This webinar discusses a study that compared nine different transcriptomic analysis technologies with matched fresh frozen (FF) and formalin-fixed paraffin-embedded (FFPE) cancer tissues.
Cost and tissue availability normally preclude processing samples across multiple technologies, making it difficult to directly evaluate performance, reliability, and to what extent gene expression data from different platforms can be compared or integrated. In order to explore the feasibility of integrating gene expression data from different platforms, Dr. Arran K. Turnbull of the Cancer Research UK Edinburgh Center and colleagues explored nine technologies, which varied in resolution, cost, and RNA requirements.
The study used sequential tumor biopsies from 11 postmenopausal women with estrogen receptor positive breast cancer treated with three months of neoadjuvant anti-estrogen therapy. Half of each sample was snap frozen in liquid nitrogen and half was FFPE.
Transcriptomic analyses were performed using the Illumina Beadarray, Affymetrix U133A, Affymetrix Clariom S, NanoString nCounter, AmpliSeq Transcriptome, Lexogen QuantSeq and IonXpress RNAseq, Tempo-Seq BioSpyder, and Qiagen UPX 3’.

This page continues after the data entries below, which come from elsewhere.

(** ** The environment *)
Definition Service : Type := gmap Str Str.
(** One turn of the readiness loop: when it begins, when it judges, the service,
    the health report and the hash of the running executable. *)
Record Sample : Type := mkSample { begun_ms : Z; at_ms : Z; observed : Cause + Service; health : option Health; executable : option Str }.
Record ManifestDocument : Type := mkDocument { manifest : Manifest; document_sha256 : Str }.
(** Encoded sizes ([serde_json]). *)
Class JsonLib := { journal_size : Journal → nat; status_size : PublicStatus → nat }.
(** Numbered by the steps. [fault t = Some (applied, None)] is a crash, with a
    cause an error. *)
Record Env : Type := mkEnv {
  fault : nat → option (bool * option Cause);
  failing : nat → option Cause;
  clock : nat → Z;
  nonce : nat → Str;
  service_output : nat → Str;
  samples : nat → list Sample;
  garbage : nat → Str;
  downloaded : nat → Str;
  progress : nat → list (Z * bool);
  fetched : nat → ManifestDocument;
  answer : nat → bool;
}.
Record World : Type := mkWorld { disk : Disk; mem : Journal; turn : nat }.
Definition X (A : Type) : Type := M World Fault A.
Definition modify (f : Journal → Journal) : X unit := λ w, (Ok tt, mkWorld (disk w) (f (mem w)) (turn w)).
Definition fail_with {A} (c : Cause) : X A := fail (Error c).
Definition demand (b : bool) : X unit := if b then ret tt else fail_with OtherCause.
(** The [Result] of a step; a crash ends everything. *)
Definition catch {A} (m : X A) : X (A + Cause) := λ w,
  match m w with
  | (Ok a, w) => (Ok (inl a), w)
  | (Err (Error c), w) => (Ok (inr c), w)
  | (Err Crashed, w) => (Err Crashed, w)
  | (Panic, w) => (Panic, w)
  | (Diverge, w) => (Diverge, w)
  end.
Definition contract {A} (m : R A) : X A :=
  match (m tt).1 with Ok a => ret a | Err e => fail_with (Contract e) | Panic => panic | Diverge => diverge end.
Definition journal_of : X Journal := λ w, (Ok (mem w), w).
Definition operation_of : X Operation := λ w, match operation (mem w) with Some o => (Ok o, w) | None => (Err (Error OtherCause), w) end.

Section executor.
Context `{JsonLib} (env : Env) (current_build : BuildInfo).
Definition tick : X nat := λ w, (Ok (turn w), mkWorld (disk w) (mem w) (S (turn w))).
(** A step that changes nothing on the disk. *)
Definition look : X unit := let* t := tick in match failing env t with Some c => fail_with c | None => ret tt end.
Definition mutate (f : Disk → Disk) : X unit := λ w,
  let w' d := mkWorld d (mem w) (S (turn w)) in
  match fault env (turn w) with
  | None => (Ok tt, w' (f (disk w)))
  | Some (applied, c) =>
      (Err (match c with None => Crashed | Some c => Error c end), w' (if applied then f (disk w) else disk w))
  end.
Definition now : X Z := let* t := tick in ret (clock env t).
Definition new_nonce : X Str := let* t := tick in ret (nonce env t).

(** ** Files *)
Definition actual_hash : X Str := look;;; λ w, match live (disk w) with Some h => (Ok h, w) | None => (Err (Error OtherCause), w) end.
Definition child (dir : Str) : X unit := look;;; λ w, match staging (disk w) !! dir with Some _ => (Ok tt, w) | None => (Err (Error OtherCause), w) end.
Definition lookup_file (dir : Str) (n : FileName) (d : Disk) : option Str := staging d !! dir ≫= file n.
Definition hash_file (dir : Str) (n : FileName) : X Str :=
  look;;; λ w, match lookup_file dir n (disk w) with Some h => (Ok h, w) | None => (Err (Error OtherCause), w) end.
Definition create_dir (dir : Str) : X unit :=
  let* w := get in
  match staging (disk w) !! dir with
  | Some _ => look
  | None => mutate (λ d, set_staging (<[dir := no_files]> (staging d)) d)
  end.
(** [create]: exclusive; the new file holds nothing of interest yet. *)
Definition create (dir : Str) (n : FileName) : X unit :=
  let* t := tick in
  let* w := get in
  match lookup_file dir n (disk w) with
  | Some _ => fail_with OtherCause
  | None => mutate (on_files dir (set_file n (Some (garbage env t))))
  end.
(** Written and synced. *)
Definition write (dir : Str) (n : FileName) (h : Str) : X unit := mutate (on_files dir (set_file n (Some h))).
Definition remove (dir : Str) (n : FileName) : X unit :=
  let* w := get in
  match lookup_file dir n (disk w) with Some _ => mutate (on_files dir (set_file n None)) | None => look end.
Definition remove_dir (dir : Str) : X unit :=
  let* w := get in
  demand (bool_decide (staging (disk w) !! dir = Some no_files));;;
  mutate (λ d, set_staging (delete dir (staging d)) d).
Definition rename_part (dir : Str) : X unit :=
  mutate (on_files dir (λ f, set_file CandidatePart None (set_file Candidate (part f) f))).
(** A staged file replaces the installed program. *)
Definition install (dir : Str) (n : FileName) : X unit :=
  let* w := get in
  match lookup_file dir n (disk w) with
  | None => fail_with OtherCause
  | Some h => mutate (λ d, set_live (Some h) (on_files dir (set_file n None) d))
  end.

(** ** The journal *)
Definition publish : X unit :=
  let* t := now in
  let* j := journal_of in
  demand (bool_decide (status_size (status t j) ≤ 32768)%nat);;;
  mutate (set_status (status t j)).
Definition save : X unit :=
  let* j := journal_of in
  demand (bool_decide (journal_size j ≤ 32768)%nat);;;
  mutate (set_journal j).
Definition persist : X unit := save;;; publish.
Definition load : X unit :=
  look;;; λ w, match d_journal (disk w) with
               | Some j => if journal_valid j then (Ok tt, mkWorld (disk w) j (turn w)) else (Err (Error OtherCause), w)
               | None => (Err (Error OtherCause), w)
               end.
Definition to_phase (p : Phase) : X unit :=
  operation_of;;;
  let* t := now in
  modify (on_operation (with_status (set_phase p t)));;;
  persist.
Definition finish_as (p : Phase) (why : option Str) : X unit :=
  let* t := now in
  modify (finish p why t);;;
  persist.
Definition launch_as (p : Phase) : X unit :=
  let* o := operation_of in
  let rollback := negb (bool_decide (p = Starting)) in
  let* n := new_nonce in
  modify (on_operation (λ o, with_status (λ s, mkStatus (operation_id s) (phase_nonce s) p (os_version s) (reason s) (updated_at_ms s) (downloaded_bytes s) (total_bytes s))
    (with_pending (Some (mkLaunch (operation_id (op_status o)) n (if rollback then old o else candidate o) rollback p (phase_nonce (op_status o)) true)) o)));;;
  persist.

(** ** The service *)
Definition EQUALS : Str := [61].
(** [str::lines]: a line end may be preceded by a carriage return. *)
Fixpoint strip_returns (l : list Str) : list Str :=
  match l with
  | [] => []
  | [line] => if bool_decide (line = []) then [] else [line]
  | line :: l => (if bool_decide (last line = Some 13) then removelast line else line) :: strip_returns l
  end.
Definition parse_service (output : Str) : Service :=
  foldl (λ m line, match split_once EQUALS line with Some (k, v) => <[k := v]> m | None => m end) ∅ (strip_returns (split_on 10 output)).
Definition service : X Service := look;;; (let* t := tick in ret (parse_service (service_output env t))).
Definition control : X unit := look.
Definition stop_clean : X unit :=
  control;;;
  let* p := service in
  demand (bool_decide (p !! lit "MainPID" = Some (lit "0")) && bool_decide (p !! lit "Result" = Some (lit "success")) &&
          bool_decide (p !! lit "ExecMainCode" = Some (lit "1")) && bool_decide (p !! lit "ExecMainStatus" = Some (lit "0"))).
Definition manager_running : X bool := let* t := tick in ret (answer env t).
Definition u32_of (t : Str) : option Z :=
  let digits := match t with 43 :: d => d | d => d end in
  if bool_decide (digits = []) then None else
  n ← digits_value digits 0; if bool_decide (n ≤ u32_max) then Some n else None.
Record Watch : Type := mkWatch { w_readiness : Readiness; w_invocation : Str; w_executable : ExecutableIdentity }.
Definition watch_default : Watch := mkWatch readiness_default [] None.
(** One turn of the loop: an error, readiness, or the watch as it goes on. *)
Definition watch_step (pending : PendingLaunch) (revision : Z) (s : Sample) (w : Watch) : Cause + (bool * Watch) :=
  match observed s with
  | inl c => inl c
  | inr info =>
      let pid := default 0 (info !! lit "MainPID" ≫= u32_of) in
      let current := default [] (info !! lit "InvocationID") in
      let readiness := if bool_decide (w_invocation w = current) then w_readiness w else readiness_default in
      let (ok, e) := verified (w_executable w) (health s) pid current (sha256 (pl_identity pending)) (executable s) in
      let matching := when (λ _, ok && valid_id current) (health s) in
      let (ready, readiness) := Journal.observe (at_ms s) matching pending pid current revision readiness in
      inr (ready, mkWatch readiness current e)
  end.
Fixpoint watch (pending : PendingLaunch) (revision : Z) (l : list Sample) (w : Watch) : X unit :=
  match l with
  | [] => fail_with OtherCause
  | s :: l =>
      if bool_decide (60000 ≤ begun_ms s) then fail_with OtherCause else
      match watch_step pending revision s w with
      | inl c => fail_with c
      | inr (ready, w) => if ready : bool then ret tt else watch pending revision l w
      end
  end.
Definition wait_launch (pending : PendingLaunch) (revision : Z) : X unit :=
  let* t := tick in watch pending revision (samples env t) watch_default.
Definition wait_ready : X unit :=
  let* o := operation_of in
  let* pending := match pending_launch o with Some l => ret l | None => fail_with OtherCause end in
  wait_launch pending (op_config_revision o).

Dr. Turnbull details the study’s findings, which include:
- Robust gene expression profiles can be reliably generated from FFPE tissues and are comparable to those derived from FF tissue using established transcriptomic approaches.
- A range of new technologies are available for the study of FFPE tissues; these vary in cost, resolution, and RNA requirements to fit the user’s needs.
- Gene expression data from biologically similar studies, generated using different technologies, can be reliably integrated for robust meta-analysis, subject to appropriate batch correction analysis.
Dr. Arran K. Turnbull is a postdoctoral research fellow leading the lab-based research as part of the Edinburgh Breast Cancer Now Research Team and as group leader of the Translational Oncology Research Team at the MRC Institute of Genetics and Molecular Medicine at the University of Edinburgh. His research work focuses on understanding, predicting, and treating resistance to endocrine therapy in breast cancer patients.
Dr. Turnbull has an undergraduate degree in molecular biology from Heriot-Watt University and an MRes in immunology, genetics, and pathway medicine from the University of Edinburgh. He graduated with a PhD in oncology and clinical medicine at the University of Edinburgh in 2012 and started his own research group in 2018.